# LA area group rides?



## fazzman (Mar 12, 2008)

Im going to be visiting the LA area at the end of august and looking to rent a bike and do a sunday ride. Are there any groups out there that ride sundays? Something moderate around 18-20mph. Wanna see the city and on a bike it the best way! Thanks!


----------



## JSR (Feb 27, 2006)

Which area will you be staying in? LA's a pretty big place!

JSR


----------



## Mapei (Feb 3, 2004)

There are many, many rides beginning in many, many places.

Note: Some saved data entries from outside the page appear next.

(** Keeping a packet for later: the packet itself, or a copy if its bytes may
    change. *)
Lemma take_over_ok n E q : arp_ok n E -> sendable n E q ->
  exists s' r, take_over custom_free_function fresh_byte q n = Ok (set_packets s' n, r) /\
    (forall x, is_Some (pbufs (packets n) !! x) -> same_packet (packets n) s' x) /\
    match r with
    | Some p => arp_ok (set_packets s' n) ({[+ p +]} ⊎ E) /\ is_head s' p /\ same_bytes (packets n) s' q p
    | None => arp_ok (set_packets s' n) E /\ exists l, packet (pbufs (packets n)) (areas (packets n)) q l /\ existsb (fun x => volatile x.2) l = true
    end.
Proof.
  intros Hn [Hq Hh He Hr]. pose proof (ao_store _ _ Hn) as Hs.
  destruct (head_packet (packets n) _ q Hs) as (b & l & Hp). { apply (ri_ext _ _ (so_ref _ _ Hs)). multiset_solver. }
  pose proof (packet_lookup _ _ _ _ Hp) as Hb. specialize (He _ Hp). set (l0 := (q, b) :: l) in *.
  unfold take_over. rewrite (needs_copy_ok _ _ _ _ _ Hp He), bind_ok by (pose proof (chain_at_fuel _ _ _ (pk_chain _ _ _ _ Hp)); lia).
  destruct (existsb _ l0) eqn:Hv.
  - destruct (clone_ok custom_free_function fresh_byte fresh_u8 (packets n) _ PBUF_LINK q l0 Hs Hp He) as (s' & r & -> & Hc); [by unfold PBUF_LINK|].
    rewrite bind_ok. exists s', r. split; [done|]. destruct r as [p|].
    + destruct Hc as (Hs' & Hfr & Hsame & o & Ho & Eps & Hp' & Hd). split; [done|]. split_and!.
      * apply (set_packets_ok n E _ s' Hn); [by rewrite <- (assoc_L (⊎))|]. 
        intros y Hy _. unfold is_head. rewrite Eps, incoming_insert_fresh by done. unfold points_to. cbn. by rewrite decide_False.
      * apply (own_head s' _ p (fresh_ram p o (total_len l0)) (so_ref _ _ Hs')); [by rewrite Eps, lookup_insert_eq | multiset_solver | done].
      * intros l1 Hp1. pose proof (chain_at_det _ _ _ _ (pk_chain _ _ _ _ Hp) (pk_chain _ _ _ _ Hp1)) as <-.
        eexists. split; [exact Hp'|]. rewrite chain_data_single. split; [done|]. by apply (copy_room (packets n)).
    + destruct Hc as (Hs' & Eps & Ear). split_and!.
      * intros x _ l1 Hp1. exists l1. split_and!; [by rewrite Eps, Ear | by rewrite Ear |].
        apply Forall2_same_length_lookup_2; [done|]. intros i [y c] [y' c'] E1 E2. rewrite E1 in E2. injection E2 as <- <-.
        split; [done|]. by destruct c.
      * apply (set_packets_ok n E); [done | done |]. intros y Hy _. unfold is_head. by rewrite Eps.
      * by exists l0.
  - destruct (ref_ok (packets n) _ q b Hs Hb (Hr b Hb)) as (s' & -> & Hs' & Hsh & Eps). rewrite bind_ok.
    assert (Hsame : forall x, is_Some (pbufs (packets n) !! x) -> same_packet (packets n) s' x).
    { intros x Hx. apply (shrunk_same_packet _ _ _ _ x Hs Hsh (so_ref _ _ Hs')). rewrite Eps. apply lookup_insert_is_Some'. by right. }
    assert (Hinc : forall y, incoming (pbufs s') y = incoming (pbufs (packets n)) y).
    { intros y. by rewrite Eps, (incoming_same_next _ q b). }
    exists s', (Some q). split_and!; try done.
    + apply (set_packets_ok n E _ s' Hn); [by rewrite <- (assoc_L (⊎))|]. intros y Hy _. unfold is_head. by rewrite Hinc.
    + unfold is_head. by rewrite Hinc.
    + apply same_packet_bytes, Hsame. by rewrite Hb.
Qed.

(** A packet joins a pending entry; the one that waited there is dropped. *)
Record enqueued i e q (E : gmultiset ptr) n n' (r : Z) : Prop := Enqueued
  { eq_ok : arp_ok n' E;
    eq_frame : netifs n' = netifs n /\ device n' = device n /\ etharp_cached_entry n' = etharp_cached_entry n;
    eq_others : forall x, x ∈ E -> same_packet (packets n) (packets n') x;
    eq_entry : exists p, arp_table n' = <[Z.to_nat i := with_q p e]> (arp_table n) /\
      (r = ERR_OK /\ (exists p', p = Some p' /\ same_bytes (packets n) (packets n') q p') \/
       r = ERR_MEM /\ p = arp_q e /\ exists l, packet (pbufs (packets n)) (areas (packets n)) q l /\ existsb (fun x => volatile x.2) l = true) }.

Lemma held_same s s' E E' x : store_ok s E -> shrunk s s' -> store_ok s' E' -> x ∈ E' -> same_packet s s' x.
Proof using Type*.
  intros Hs Hsh Hs' Hx. apply (shrunk_same_packet _ _ _ _ x Hs Hsh (so_ref _ _ Hs')). by apply (ri_ext _ _ (so_ref _ _ Hs')).
Qed.
(** The first phase of a run, and the rest of it. *)
Lemma phase_then E np nif p a rand k e a' fs (R : K -> Prop) : user_inv k E -> alone np p nif a k -> lastconflict a = 0 ->
  let t := Z.to_nat (Z.max 1 (ttw a)) in
  acd_tick (rand (pred t) p) (with_ttw 0 a) = (Some e, a', None) -> forall n b,
  (forall k', user_inv k' E -> alone np p nif a' k' -> exists k2, (forall cb, acd_ticks cb (fun i => rand (t + i)%nat) np n k' = Ok k2) /\
    advanced E np p nif b fs k' k2 /\ R k2) ->
  exists k2, (forall cb, acd_ticks cb rand np (t + n) k = Ok k2) /\
    advanced E np p nif b (event_frame nif (acd_ipaddr a) e :: fs) k k2 /\ R k2.
Proof.
  intros Hk Hal Hlc t Et n b Hrest. destruct (phase_ok E np nif p a rand k e a' Hk Hal Hlc Et) as (k1 & E1 & A1).
  destruct (Hrest k1) as (k2 & E2 & A2 & HR); [apply A1 | apply A1 |]. exists k2.
  split; [|split; [|done]].
  - intros cb. fold t in E1. by rewrite ticks_add, E1, bind_ok.
  - by apply (advanced_trans _ _ _ _ _ _ [_] _ _ _ _ A1 A2).
Qed.

Lemma wait_advanced E np nif p a rand k n : user_inv k E -> alone np p nif a k -> lastconflict a = 0 -> Z.of_nat n < Z.max 1 (ttw a) ->
  exists k2, (forall cb, acd_ticks cb rand np n k = Ok k2) /\ advanced E np p nif (with_ttw (ttw a - n) a) [] k k2 /\ True.
Proof.
  intros Hk Hal Hl Hn. destruct (wait_ticks E np nif p a rand k n Hk Hal) as (E1 & K1 & Hal1); [by right|]. eexists. split; [exact E1|].
  pose proof (aw_fields _ _ (acd_user_wf k E Hk) p a (proj2 (proj2 Hal))) as (_ & _ & _ & _ & [Ht _] & _).
  rewrite <- aged_waits by done. split; [by apply put_advanced | done].
Qed.

(** The way to the last announcement. *)
Lemma claim_ok E np nif p ip r num nx f rand k : user_inv k E -> 0 <= r < 10 ->
  alone np p nif (Acd nx ip ACD_STATE_PROBE_WAIT 0 r 0 num f) k ->
  let probe := own_frame nif IPADDR_ANY ip in let announcement := own_frame nif ip ip in
  exists n k2, (60 <= n <= 86)%nat /\ (forall cb, acd_ticks cb rand np n k = Ok k2) /\
    advanced E np p nif (Acd nx ip ACD_STATE_ANNOUNCING 1 1 0 0 f) [probe; probe; probe; announcement] k k2.
Proof.
  intros Hk Hr Hal probe announcement. pose proof interval_bounds as Hi. change (forall r, 10 <= ACD_RANDOM_PROBE_INTERVAL r < 20) in Hi.
  set (t1 := Z.to_nat (Z.max 1 r)). set (i1 := ACD_RANDOM_PROBE_INTERVAL (rand (pred t1) p)). set (t2 := Z.to_nat (Z.max 1 i1)).
  set (i2 := ACD_RANDOM_PROBE_INTERVAL (rand (t1 + pred t2)%nat p)). set (t3 := Z.to_nat (Z.max 1 i2)).
  pose proof (Hi (rand (pred t1) p)) as Hi1. fold i1 in Hi1. pose proof (Hi (rand (t1 + pred t2)%nat p)) as Hi2. fold i2 in Hi2.
  destruct (phase_then E np nif p _ rand k SendProbe (Acd nx ip ACD_STATE_PROBING 1 i1 0 num f)
    [probe; probe; announcement] (fun _ => True) Hk Hal eq_refl eq_refl (t2 + (t3 + (20 + 19)))%nat (Acd nx ip ACD_STATE_ANNOUNCING 1 1 0 0 f))
    as (k2 & E2 & A2 & _).
  - intros k1 Hk1 Hal1. apply (phase_then E np nif p _ _ k1 SendProbe (Acd nx ip ACD_STATE_PROBING 2 i2 0 num f) _ _ Hk1 Hal1 eq_refl eq_refl).
    intros k2 Hk2 Hal2. apply (phase_then E np nif p _ _ k2 SendProbe (Acd nx ip ACD_STATE_ANNOUNCE_WAIT 0 20 0 num f) _ _ Hk2 Hal2 eq_refl eq_refl).
    intros k3 Hk3 Hal3. apply (phase_then E np nif p _ _ k3 SendAnnounce (Acd nx ip ACD_STATE_ANNOUNCING 1 20 0 0 f) _ _ Hk3 Hal3 eq_refl eq_refl).
    intros k4 Hk4 Hal4. by apply (wait_advanced E np nif p _ _ k4 19 Hk4 Hal4).
  - exists (t1 + (t2 + (t3 + (20 + 19))))%nat, k2. split; [lia|]. by split.
Qed.

(** *** Conflicts, for the only struct of the only interface *)

(** The packet [q] of the caller says that the station [hs] uses the address [ips]. *)
Definition says (q : ptr) (nif : netif) (hs : list Z) (ips ipd : Z) k (E : gmultiset ptr) : Prop :=
  q ∈ E /\ exists op hd, sole_message (packets (npart k)) q (arp_message op hs ips hd ipd) /\ length hs = 6%nat /\ length hd = 6%nat /\
    is_u16 op /\ is_u32 ips /\ is_u32 ipd.

Lemma says_kept q nif hs ips ipd k k' E : kept E k k' -> says q nif hs ips ipd k E -> says q nif hs ips ipd k' E.
Proof using Type.
  intros Hk (Hq & op & hd & Hm & H). split; [done|]. exists op, hd. split; [|done]. by apply (kp_msgs _ _ _ Hk).
Qed.

Lemma reply_alone cb k E np nif p a q hs ips ipd k' : alone np p nif a k -> says q nif hs ips ipd k E ->
  acd_reply_entry custom_free_function fresh_byte cb np ips ipd (hwaddr nif) hs p k = Ok k' -> kept E k k' ->
  acd_arp_reply custom_free_function fresh_byte cb np q k = Ok k'.
Proof.
  intros (Hnif & Hin & Ha) (Hq & op & hd & Hm & Hs & Hd & Hop & Hips & Hipd) Ee K'.
  destruct (message_fields _ _ _ _ _ _ _ (proj1 Hm) Hs Hd Hop Hips Hipd) as (_ & Fs & Fd & Fh & _).
  unfold acd_arp_reply. cbv zeta. rewrite (netif_at_some _ _ _ Hnif), bind_ok, Fs, bind_ok, get32_le_bytes, bind_ok, Fd, bind_ok, get32_le_bytes, bind_ok.
  pose proof Hin as (h & Hh & Hc & _). destruct Hc as (-> & a0 & Ha0 & _).
  destruct (acds_of_kept _ _ _ _ _ K' Hin) as (h1 & _ & Hc1 & _). destruct Hc1 as (_ & a1 & Ha1 & Hnil).
  unfold for_acds, acd_head, acd_fuel. rewrite Hh. cbn [of_option]. rewrite bind_ok. cbn [ACD_FOREACH].
  rewrite Fh, bind_ok, Ee, bind_ok, (acd_get_some _ _ _ Ha1), bind_ok, Hnil. by destruct (size _).
Qed.

(** An address in use is defended when the last conflict is ten seconds ago. *)
Lemma defend_ok k E np nif p a q hs ipd : user_inv k E -> alone np p nif a k -> acd_state a = ACD_STATE_ONGOING -> lastconflict a = 0 ->
  says q nif hs (acd_ipaddr a) ipd k E -> hs <> hwaddr nif ->
  exists k1, (forall cb, acd_arp_reply custom_free_function fresh_byte cb np q k = Ok k1) /\
    advanced E np p nif (with_lastconflict 100 a) [own_frame nif (acd_ipaddr a) (acd_ipaddr a)] k k1.
Proof.
  intros Hk Hal Hst Hlc Hm Hne. pose proof Hal as (Hnif & Hin & Ha). pose proof (aw_fields _ _ (acd_user_wf k E Hk) p a Ha) as Hf.
  destruct (announce_sent custom_free_function fresh_byte fresh_u8 k E np nif (acd_ipaddr a) Hk Hnif (proj1 Hf)) as (k1 & r & Er & K1 & S1).
  pose proof (sn_acds _ _ _ S1) as Em. assert (Ha1 : acds (mpart k1) !! p = Some a) by (by rewrite Em).
  assert (Hf' : acd_fields (with_lastconflict 100 a)).
  { destruct Hf as (? & _ & ?). split; [done|]. split; [cbn; change (0 <= 100 <= 100); lia | done]. }
  pose proof (acd_put_kept E k1 p a (with_lastconflict 100 a) (kp_inv _ _ _ K1) Ha1 Hf' eq_refl) as K2.
  pose proof (kept_trans _ _ _ _ K1 K2) as K12. exists (acd_put p (with_lastconflict 100 a) k1). split.
  - intros cb. eapply reply_alone; [exact Hal | exact Hm | | exact K12]. unfold acd_reply_entry. rewrite (acd_get_some _ _ _ Ha), bind_ok, Hst, Z.eqb_refl.
    rewrite (bool_decide_eq_false_2 (hwaddr nif = hs)) by congruence. cbn [negb andb]. unfold acd_handle_arp_conflict.
    rewrite (acd_get_some _ _ _ Ha), bind_ok, Hst, Hlc, Er. rewrite (bool_decide_eq_false_2 (_ = ACD_STATE_PASSIVE_ONGOING)) by done.
    rewrite Z.ltb_irrefl, bind_ok. by rewrite (acd_set_put p _ k1 a Ha1).
  - apply (after_advanced E np p nif a (with_lastconflict 100 a) SendAnnounce k k1 Hk K12); [|exact S1]. split; [|split].
    + unfold acd_put. rewrite (@apart_right _ _ _ _ _ acd_apart). by rewrite (qt_netifs _ _ (sn_quiet _ _ _ S1)).
    + by apply (acds_of_kept E k).
    + apply acd_put_lookup.
Qed.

One no-brainer way of going about it is to pull up to the L.A. Zoo or Traveltown parking lots in Griffith Park at 8:00 am and ask the riders where they're going and how fast they are. (The two lots are nearby each other. You can shuttle between the two either on your bike or in your car.)


----------



## fazzman (Mar 12, 2008)

Ill be a few min away from beverly hills.


----------



## Hollywood (Jan 16, 2003)

the Nichols Cyn ride with LaGrange starts close by in Westwood. Big group ride with pretty fit guys & gals and a nice climb thrown in the mix 

http://www.lagrange.org/rides.htm


----------



## tonytourist (Jan 21, 2009)

La Grange is definitely the best bet. I never did any of the rides but I met a lot of club members and they all seemed cool to me.


----------